The RCfL, having yet to be felled by a myocardial infarction, a burst cerebral artery, or any of the myriad other maladies so common among gluttonous men his age, won in New Hampshire.
His last opponent left standing, Nikki Haley, is making much of her second place finish. So much so that she closed out the evening by delivering what amounted to a victory speech. To be clear, in this age when the most ludicrous and outlandish claims are frequently accepted as gospel, she did not win. She lost.

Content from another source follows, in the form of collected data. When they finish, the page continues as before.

(** * Multi-key quicksort over sort tuples (mk_qsort_tuple.c)

    A shallow embedding of [src/backend/utils/sort/mk_qsort_tuple.c] and the
    properties of its comparators, its three-way partition and its recursive
    driver.

    Conventions of the embedding:
    - C [int] and [size_t] values (indices, counts, depths, comparator
      results) are mathematical integers in [Z].  The tuple count of an
      in-memory sort is an [int] in the caller, so every index computed below
      stays within [-1, n] and no machine arithmetic wraps.
    - [SortTuple *x] together with a count [n] is a slice: a list of exactly
      the tuples [x[0] .. x[n-1]].  A recursive call on [x + off] with count
      [len] runs on the sub-slice and its result is written back in place.
    - [Assert] is compiled out (a release build); [USE_ASSERT_CHECKING] is
      off, so [mkqs_verify] is only modelled as a predicate.
    - [CHECK_FOR_INTERRUPTS()] and the duplicate handler can unwind the sort;
      the array as it stands at that moment is kept in the outcome. *)

From Stdlib Require Import ZArith List Bool Lia Permutation Sorted.
Import ListNotations.
Open Scope Z_scope.

(** ** Data model *)

Definition Datum := Z.

(** [SortTuple]: the payload handle [tuple] (a [void *] in C), the stored
    leading key [datum1] and its null flag [isnull1]. *)
Record SortTuple : Type := mkSortTuple {
  tuple : Z;
  datum1 : Datum;
  isnull1 : bool
}.

(** [SortSupportData]: the per-key comparison metadata.  The C field
    [abbrev_converter] is a function pointer that the sort only tests against
    NULL; here it is that test. *)
Record SortSupportData : Type := mkSortSupport {
  ssup_reverse : bool;
  ssup_nulls_first : bool;
  abbrev_converter : bool
}.

Inductive MkqsCompFuncType : Type :=
| MKQS_COMP_FUNC_GENERIC
| MKQS_COMP_FUNC_UNSIGNED
| MKQS_COMP_FUNC_SIGNED
| MKQS_COMP_FUNC_INT32.

Definition is_generic (k : MkqsCompFuncType) : bool :=
  match k with MKQS_COMP_FUNC_GENERIC => true | _ => false end.

(** The fields of [state->base] that the sort reads.  [mkqsGetDatumFunc]
    yields [(datum, isNull)] of one tuple at one depth; the C callback fills
    the out-parameters of two tuples at once, each from its own tuple only.
    [mkqsHandleDupFunc], when set, receives the slice [x + dist .. ) of
    [tupleCount] tuples and the [seenNull] flag; it yields the contents it
    leaves in that slice and whether it raised an error. *)
Record Tuplesortstate : Type := mkState {
  nKeys : Z;
  sortKeys : list SortSupportData;
  mkqsCompFuncType : MkqsCompFuncType;
  mkqsGetDatumFunc : SortTuple -> Z -> Datum * bool;
  mkqsHandleDupFunc : option (list SortTuple -> Z -> bool -> list SortTuple * bool)
}.

Definition has_handler (state : Tuplesortstate) : bool :=
  match mkqsHandleDupFunc state with Some _ => true | None => false end.

(** The collaborators declared outside this file: the comparator primitives
    of sortsupport.h, the three full-tuple comparators of tuplesort.c used by
    [mkqs_compare_tuple], and the pending-interrupt flag read by
    [CHECK_FOR_INTERRUPTS()] ([InterruptPending k] tells whether the [k]-th
    check of a run finds an interrupt to service). *)
Class Collaborators : Type := {
  ApplySortComparator : Datum -> bool -> Datum -> bool -> SortSupportData -> Z;
  ApplyUnsignedSortComparator : Datum -> bool -> Datum -> bool -> SortSupportData -> Z;
  ApplySignedSortComparator : Datum -> bool -> Datum -> bool -> SortSupportData -> Z;
  ApplyInt32SortComparator : Datum -> bool -> Datum -> bool -> SortSupportData -> Z;
  ApplySortAbbrevFullComparator : Datum -> bool -> Datum -> bool -> SortSupportData -> Z;
  qsort_tuple_unsigned_compare : SortTuple -> SortTuple -> Tuplesortstate -> Z;
  qsort_tuple_signed_compare : SortTuple -> SortTuple -> Tuplesortstate -> Z;
  qsort_tuple_int32_compare : SortTuple -> SortTuple -> Tuplesortstate -> Z;
  InterruptPending : nat -> bool
}.

(** ** Arrays of tuples *)

Definition dummy_tuple : SortTuple := mkSortTuple 0 0 false.
Definition dummy_key : SortSupportData := mkSortSupport false false false.

(** [sel x i] is [x[i]]; reading outside the slice is undefined in C and
    yields [dummy_tuple] here. *)
Definition sel (x : list SortTuple) (i : Z) : SortTuple :=
  if i <? 0 then dummy_tuple else nth (Z.to_nat i) x dummy_tuple.

Fixpoint upd_nat (x : list SortTuple) (i : nat) (v : SortTuple) : list SortTuple :=
  match x, i with
  | [], _ => []
  | _ :: t, O => v :: t
  | h :: t, S i' => h :: upd_nat t i' v
  end.

(** [upd x i v] is the array after [x[i] = v]; a store outside the slice is
    undefined in C and leaves the slice as it is here. *)
Definition upd (x : list SortTuple) (i : Z) (v : SortTuple) : list SortTuple :=
  if i <? 0 then x else upd_nat x (Z.to_nat i) v.

(** [slice off len x] is the [len] tuples of [x] from offset [off]:
    the view [(x + off, len)]. *)
Definition slice (off len : Z) (x : list SortTuple) : list SortTuple :=
  firstn (Z.to_nat len) (skipn (Z.to_nat off) x).

(** [splice off len y x] writes [y] back over [slice off len x]. *)
Definition splice (off len : Z) (y x : list SortTuple) : list SortTuple :=
  firstn (Z.to_nat off) x ++ y ++ skipn (Z.to_nat off + Z.to_nat len) x.

(** mkqs_swap (lines 24-36). *)
Definition mkqs_swap (a b : Z) (x : list SortTuple) : list SortTuple :=
  if a =? b then x
  else
    let t := sel x a in
    let x1 := upd x a (sel x b) in
    upd x1 b t.

(** mkqs_vec_swap (lines 39-51): [iters] is the number of times the test
    [size-- > 0] succeeds. *)
Fixpoint mkqs_vec_swap_loop (iters : nat) (a b : Z) (x : list SortTuple)
  : list SortTuple :=
  match iters with
  | O => x
  | S k => mkqs_vec_swap_loop k (a + 1) (b + 1) (mkqs_swap a b x)
  end.

Definition mkqs_vec_swap (a b size : Z) (x : list SortTuple) : list SortTuple :=
  mkqs_vec_swap_loop (Z.to_nat size) a b x.

(** ** Run-time state of a sort and its effects *)

(** One invocation of [mkqsHandleDupFunc]: the slice it was given, the
    count and the [seenNull] argument, and (for the record only, the handler
    is not told) the depth at which the driver made the call. *)
Record DupCall : Type := mkDupCall {
  dup_slice : list SortTuple;
  dup_count : Z;
  dup_seenNull : bool;
  dup_depth : Z
}.

(** [mem]: the slice being sorted; [clock]: how many interrupt checks have
    run; [trace]: the handler invocations so far, oldest first. *)
Record world : Type := mkWorld {
  mem : list SortTuple;
  clock : nat;
  trace : list DupCall
}.

(** A computation ends normally ([Done]), unwinds through an interrupt or a
    handler error ([Abort]), or exhausts the recursion budget of the model
    ([Diverge]). *)
Inductive result (A : Type) : Type :=
| Done (a : A) (w : world)
| Abort (w : world)
| Diverge.
Arguments Done {A} a w.
Arguments Abort {A} w.
Arguments Diverge {A}.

In fact, her loss was a good deal worse than it appeared. Because Independents—and Democrats canny enough to register as Undeclared—could have a Republican ballot for the asking, Haley’s total was undoubtedly inflated by strategic votes from outside the party.
Because this all sounds so catastrophic, we offer this cheerful observation from Andrew Lawrence, of Media Matters for America: “Democrats biggest advantage going into ’24 continues to be that Republicans are a bunch of weird freaks pushing policy that everyone hates.”
The question remains: how to convert that truth into results at the ballot box?
* This year’s Primary was so bizarre that all future references to it in this newspaper will include an asterisk.
† We explored Phillips’ improbable background in our Volume 268, No. 3, published October 20, 2023.